Micromachined accelerometers have been introduced in the late 1970s and have been used in various applications. The applications range from inertial navigation and data logging in wells to body activity monitoring for pacemakers. Although the size of the accelerometers was sufficient for their applications, there were not many efforts in pushing the limits of accelerometer miniaturization. In this study, we utilized film deposition packaging technology and other modern microfabrication techniques to miniaturize the size and mass of the packaged accelerometers, two orders of magnitude smaller than any accelerometers ever reported. We used these ultra miniature accelerometers to offer sensing capabilities for biomedical applications which was not possible with any other means. A novel design of the accelerometer and packaging has been developed for miniaturization. The accelerometer consists of a proof mass suspended by a single high¬aspect-ratio beam attached to the substrate. Piezoresistors are implanted on the sidewall of the beam to sense the maximum stress applied on the beam. A thick layer of epitaxial silicon is deposited on the accelerometer to form a mechanically robust yet compact package. The new packaging method enables reduction in die area up to 70% compared to conventional wafer bonded package. A new polyimide flexible circuit is also developed to route the signals from the ultra-miniature accelerometers to a conventional package. The new technology is used in experimental biomedical applications.

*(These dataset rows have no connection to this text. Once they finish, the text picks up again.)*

Lemma ilock_wp s :
  txn s (with_inodes l a) -> i_dev x = dev -> sl_locked (i_lock x) = 0 -> (i_valid x <> 0 -> agrees x) ->
  home st (IBLOCK n (v_sb a)) -> di_type (disk_inode (v_disk a) (v_sb a) n) <> 0 -> v_held a = ∅ -> room 1 a ->
  twp (fun _ s' => exists y, txn s' (with_inodes (<[ip := y]> l) a) /\ i_ref y = i_ref x /\ i_dev y = dev /\ i_inum y = n /\
         i_valid y <> 0 /\ agrees y /\ sl_locked (i_lock y) = 1 /\ sl_pid (i_lock y) = pid) (ilock (S fuel) ip s).
Proof.
  intros Hs Hd H0 Hv Hh Ht Hheld Hr. destruct (t_calm _ _ _ _ _ _ _ _ Hs) as [Hm _]. pose proof (t_inodes _ _ _ _ _ _ _ _ Hs) as Et. cbn in Et.
  assert (Eg : get_inode s ip = x) by (unfold get_inode; by rewrite Et, Hx). set (m := b_m (l_b (fs_l s))) in *.
  assert (Hl : (ip < length (fs_itable s))%nat) by (rewrite Et; by eapply lookup_lt_Some).
  unfold ilock, inode_get. mgo. rewrite Eg, (proj2 (Z.ltb_ge _ _)) by lia. rewrite <- (at_machine_self s). fold m.
  erewrite bind_ok. 2:{ apply (inode_acquiresleep fuel p pid ip m s); [by apply (calm_ok p pid)| |apply Hm|apply Hm|done|by rewrite Eg]. apply (ca_locks _ _ _ Hm). do 5 right. by exists ip. }
  destruct (t_calm _ _ _ _ _ _ _ _ (t_inode_set d0 dev st p pid ws ip s _ (locked_as 1 pid) Hs)) as [_ H1]. specialize (H1 _ (calm_settle p pid m Hm)).
  unfold with_inode, inode_at in H1. cbn in H1. rewrite Hx in H1. cbn [default] in H1. set (s1 := at_machine _ _) in *. mgo.
  pose proof (t_inodes _ _ _ _ _ _ _ _ H1) as Et1. assert (Hl' : (ip < length l)%nat) by (by eapply lookup_lt_Some).
  assert (Eg1 : get_inode s1 ip = locked_as 1 pid x) by (unfold get_inode; rewrite Et1; cbn; by rewrite list_lookup_insert_eq).
  rewrite Eg1. cbn [i_valid i_dev i_inum locked_as set_i_lock]. destruct (Z.eqb_spec (i_valid x) 0) as [Ev|Ev].
  2:{ exists (locked_as 1 pid x). split; [exact H1|]. do 3 (split; [done|]). split; [done|]. split; [exact (Hv Ev)|done]. }
  unfold sb_get. mgo. rewrite (t_sb _ _ _ _ _ _ _ _ H1), Hd. cbn [v_sb with_inodes]. set (bn := IBLOCK n (v_sb a)) in *. unfold room in Hr.
  eapply (t_bread fuel); [exact H1|cbn; by rewrite Hheld|apply Hh|cbn; lia|]. intros b s2 H2. set (A := taking bn b _) in H2.
  eapply wp_bind_ok; [apply (t_bdata fuel d0 dev st p pid spurious ws s2 A bn b H2), lookup_insert_eq|]. cbn [A taking v_disk with_inodes].
  change (decode_dinode (v_disk a bn) (dinode_off n)) with (disk_inode (v_disk a) (v_sb a) n). set (d := disk_inode _ _ _) in *. unfold inode_set. mgo.
  pose proof (t_inodes _ _ _ _ _ _ _ _ H2) as Et2. cbn in Et2.
  rewrite !upd_upd_inode by (cbn; rewrite ?length_insert, Et2, length_insert; done).
  set (f := fun y : inode => _) at 1. pose proof (t_inode_set d0 dev st p pid ws ip s2 A f H2) as H3. unfold with_inode, inode_at in H3. cbn [A taking v_inodes with_inodes] in H3.
  rewrite list_lookup_insert_eq, list_insert_insert_eq in H3 by done. cbn [default] in H3.
  destruct (t_brelse d0 dev st p pid ws _ _ bn b H3) as (s4 & E4 & H4); [apply lookup_insert_eq|apply (t_clean s1 _ bn H1); cbn; by rewrite Hheld|].
  eapply wp_bind_ok; [exact E4|]. mgo. set (y := f (locked_as 1 pid x)) in *.
  assert (EA : dropped bn (with_inodes (<[ip:=y]> l) A) = with_inodes (<[ip:=y]> l) a).
  { unfold dropped, A, with_inodes. cbn. rewrite delete_insert_id by (by rewrite Hheld). done. }
  assert (H4' : txn s4 (with_inodes (<[ip:=y]> l) a)) by (rewrite <- EA; exact H4).
  pose proof (t_inode_set d0 dev st p pid ws ip s4 _ (set_i_valid 1) H4') as H5. unfold with_inode, inode_at in H5. cbn [v_inodes with_inodes] in H5.
  rewrite list_lookup_insert_eq, list_insert_insert_eq in H5 by done. cbn [default] in H5.
  assert (Eg5 : get_inode (upd_inode ip (set_i_valid 1) s4) ip = set_i_valid 1 y).
  { unfold get_inode. rewrite (t_inodes _ _ _ _ _ _ _ _ H5). cbn. by rewrite list_lookup_insert_eq. }
  rewrite Eg5. cbn [i_type set_i_valid y f]. rewrite (proj2 (Z.eqb_neq _ _)) by (unfold y, f; exact Ht).
  exists (set_i_valid 1 y). split; [exact H5|]. unfold y, f, agrees, d. cbn. do 4 (split; [done|]). split; [reflexivity|done].
Qed.
End Path.

(** ** The tree on the disk *)

Section Tree.
Variables (dev st ds : Z) (a : view_).

(** The inode as [ilock] reads it, alone in the table. *)
Definition loaded (n : Z) : inode :=
  let d := disk_inode (v_disk a) (v_sb a) n in
  mk_inode dev n 1 (mk_sleeplock 0 "inode" 0) 1 (di_type d) (di_major d) (di_minor d) (di_nlink d) (di_size d) (di_addrs d).
Definition disk_view (n : Z) : view_ := with_inodes [loaded n] a.

(** What a directory on the disk holds; nothing for another file. *)
Definition children (n : Z) : option dir :=
  if di_type (disk_inode (v_disk a) (v_sb a) n) =? T_DIR then Some (dir_of 0 (disk_view n)) else None.

Fixpoint walk (n : Z) (es : list (list Z)) : option Z :=
  match es with
  | [] => Some n
  | e :: es => m ← children n; n' ← m !! key e; walk n' es
  end.

(** The directory of the last name. *)
Fixpoint walk_parent (n : Z) (es : list (list Z)) : option (Z * list Z) :=
  match es with
  | [] => None
  | [e] => _ ← children n; Some (n, e)
  | e :: es => m ← children n; n' ← m !! key e; walk_parent n' es
  end.

(** The inodes [N] are in use, linked, and closed under the names in their directories. *)
Record tree_ok (N : gset Z) : Prop := {
  to_home : forall n, n ∈ N -> home st (IBLOCK n (v_sb a));
  to_type : forall n, n ∈ N -> di_type (disk_inode (v_disk a) (v_sb a) n) <> 0;
  to_link : forall n, n ∈ N -> di_nlink (disk_inode (v_disk a) (v_sb a) n) <> 0;
  to_dir : forall n m, n ∈ N -> children n = Some m -> dir_ok dev st ds 0 (disk_view n);
  to_closed : forall n m k n', n ∈ N -> children n = Some m -> m !! k = Some n' -> n' ∈ N
}.

(** An entry of the table that agrees with the disk is the same file and directory. *)
Lemma loaded_same l ip x : l !! ip = Some x -> agrees a x ->
  (forall k, vslot (with_inodes l a) ip k = vslot (disk_view (i_inum x)) 0 k) /\ dir_of ip (with_inodes l a) = dir_of 0 (disk_view (i_inum x)) /\
  inode_dinode (inode_at (with_inodes l a) ip) = inode_dinode (loaded (i_inum x)).
Proof.
  intros Hx Ha. unfold agrees in Ha. set (n := i_inum x) in *. assert (E0 : inode_at (disk_view n) 0 = loaded n) by done.
  assert (E1 : inode_at (with_inodes l a) ip = x) by (unfold inode_at; cbn; by rewrite Hx). assert (Ed : inode_dinode x = inode_dinode (loaded n)) by (by rewrite Ha).
  assert (Esl : forall k, vslot (with_inodes l a) ip k = vslot (disk_view n) 0 k).
  { intros k. rewrite E0, E1. apply slot_ext; [exact (f_equal di_addrs Ed)|done]. }
  split; [done|]. rewrite E1. split; [|done]. unfold dir_of. rewrite E1, E0, (f_equal di_size Ed : i_size x = i_size (loaded n)). f_equal. apply entries_ext. intros i _.
  unfold fbyte, fblock. pose proof (Esl (idx (i / BSIZE))) as E. rewrite E1, E0 in E. by rewrite E.
Qed.

Lemma loaded_dir l ip x : l !! ip = Some x -> i_dev x = dev -> agrees a x -> dir_ok dev st ds 0 (disk_view (i_inum x)) ->
  dir_ok dev st ds ip (with_inodes l a) /\ dir_of ip (with_inodes l a) = dir_of 0 (disk_view (i_inum x)).
Proof.
  intros Hx Hd Ha [[L1 L2 L3] [F1 F2 F3 F4 F5] H3 H4 H5 H6 H7]. destruct (loaded_same l ip x Hx Ha) as (Esl & Edir & Ed). set (n := i_inum x) in *. split; [|done].
  assert (E1 : inode_at (with_inodes l a) ip = x) by (unfold inode_at; cbn; by rewrite Hx). change (inode_at (disk_view n) 0) with (loaded n) in *. rewrite E1 in Ed.
  pose proof (f_equal di_addrs Ed : i_addrs x = i_addrs (loaded n)) as Ea. pose proof (f_equal di_size Ed : i_size x = i_size (loaded n)) as Es.
  pose proof (f_equal di_type Ed : i_type x = i_type (loaded n)) as Ety. split; rewrite ?E1, ?Es, ?Ety; try done.
  - split; rewrite ?E1; [cbn; by eapply lookup_lt_Some|done|by rewrite Ea|intros k; rewrite <- E1, Esl; apply F4|intros j k; rewrite <- E1, !Esl; apply F5].
  - intros bn Hb Hlt. rewrite Esl. apply H3; [done|]. rewrite E1, Es in Hlt. exact Hlt.
Qed.
End Tree.

(** ** The table of inodes during the walk *)

Definition refs (l : list inode) (j : nat) : Z := i_ref (default inode_zero (l !! j)).

(** Two entries are free: one for the directory, one for what is found in it. *)
Definition two_free (l : list inode) : Prop :=
  exists i j, i <> j /\ (i < Z.to_nat NINODE)%nat /\ (j < Z.to_nat NINODE)%nat /\ refs l i = 0 /\ refs l j = 0.

(** The entries in use still stand for the same inodes. *)
Definition kept (l l' : list inode) : Prop :=
  forall k x, l !! k = Some x -> 0 < i_ref x -> exists y, l' !! k = Some y /\ i_dev y = i_dev x /\ i_inum y = i_inum x.

Lemma kept_trans l l1 l2 : kept l l1 -> (forall k, refs l k <= refs l1 k) -> kept l1 l2 -> kept l l2.
Proof.
  intros H1 Hr H2 k x Hx Hp. destruct (H1 k x Hx Hp) as (y & Hy & Ey1 & Ey2). specialize (Hr k). unfold refs in Hr. rewrite Hx, Hy in Hr. cbn in Hr.
  destruct (H2 k y Hy ltac:(lia)) as (z & Hz & Ez1 & Ez2). exists z. split; [done|]. split; congruence.
Qed.

Lemma kept_insert l j x y : l !! j = Some x -> i_dev y = i_dev x -> i_inum y = i_inum x -> kept l (<[j := y]> l).
Proof.
  intros Hx Hd Hn k z Hz _. destruct (decide (k = j)) as [->|Hk].
  - rewrite Hx in Hz. injection Hz as <-. exists y. split; [|done]. apply list_lookup_insert_eq. by eapply lookup_lt_Some.
  - exists z. by rewrite list_lookup_insert_ne.
Qed.

Section Table.
Variables (dev pid : Z) (a : view_) (N : gset Z).

(** Only the inode [o] is locked, by this process, and the inodes in use agree with the disk. *)
Definition lock_ok (o : option nat) (j : nat) (x : inode) : Prop :=
  if decide (o = Some j) then sl_locked (i_lock x) = 1 /\ sl_pid (i_lock x) = pid else sl_locked (i_lock x) = 0.
Definition entry_ok (x : inode) : Prop :=
  0 <= i_ref x /\ (0 < i_ref x -> i_dev x = dev -> i_inum x ∈ N -> i_valid x <> 0 -> agrees a x).
Record table_ok (o : option nat) (l : list inode) : Prop := {
  tb_len : length l = Z.to_nat NINODE;
  tb_lock : forall j x, l !! j = Some x -> lock_ok o j x;
  tb_entry : forall j x, l !! j = Some x -> entry_ok x
}.

Lemma refs_insert l j y k : (j < length l)%nat -> refs (<[j := y]> l) k = if decide (k = j) then i_ref y else refs l k.
Proof. intros Hj. unfold refs. destruct (decide (k = j)) as [->|Hk]; [by rewrite list_lookup_insert_eq|by rewrite list_lookup_insert_ne]. Qed.

Lemma table_set o o' l j y : table_ok o l -> (forall k, k <> j -> o = Some k <-> o' = Some k) -> lock_ok o' j y -> entry_ok y -> table_ok o' (<[j := y]> l).
Proof.
  intros [T1 T2 T3] Ho Hl He. split; [by rewrite length_insert| |]; intros k x; (destruct (decide (k = j)) as [->|Hk];
    [intros Hx; assert (Hj : (j < length l)%nat) by (apply lookup_lt_Some in Hx; by rewrite length_insert in Hx); rewrite list_lookup_insert_eq in Hx by done; by injection Hx as <-|
     rewrite list_lookup_insert_ne by done; intros Hx]).
  - specialize (T2 k x Hx). unfold lock_ok in *. specialize (Ho k Hk). destruct (decide (o = Some k)), (decide (o' = Some k)); tauto.
  - by eapply T3.
Qed.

The accelerometer is evaluated as an implantable sound sensor for cochlear implants which can possibly replace the externally worn microphones. It is also used as an electrical stethoscope to measure respiratory and heart signal of neonatal mice. There are many other possible applications in the biomedical field such as imaging artifact reduction for live animal microendoscopy. This technology has the potential to open up new realms of motion sensing in the biomedical science and engineering.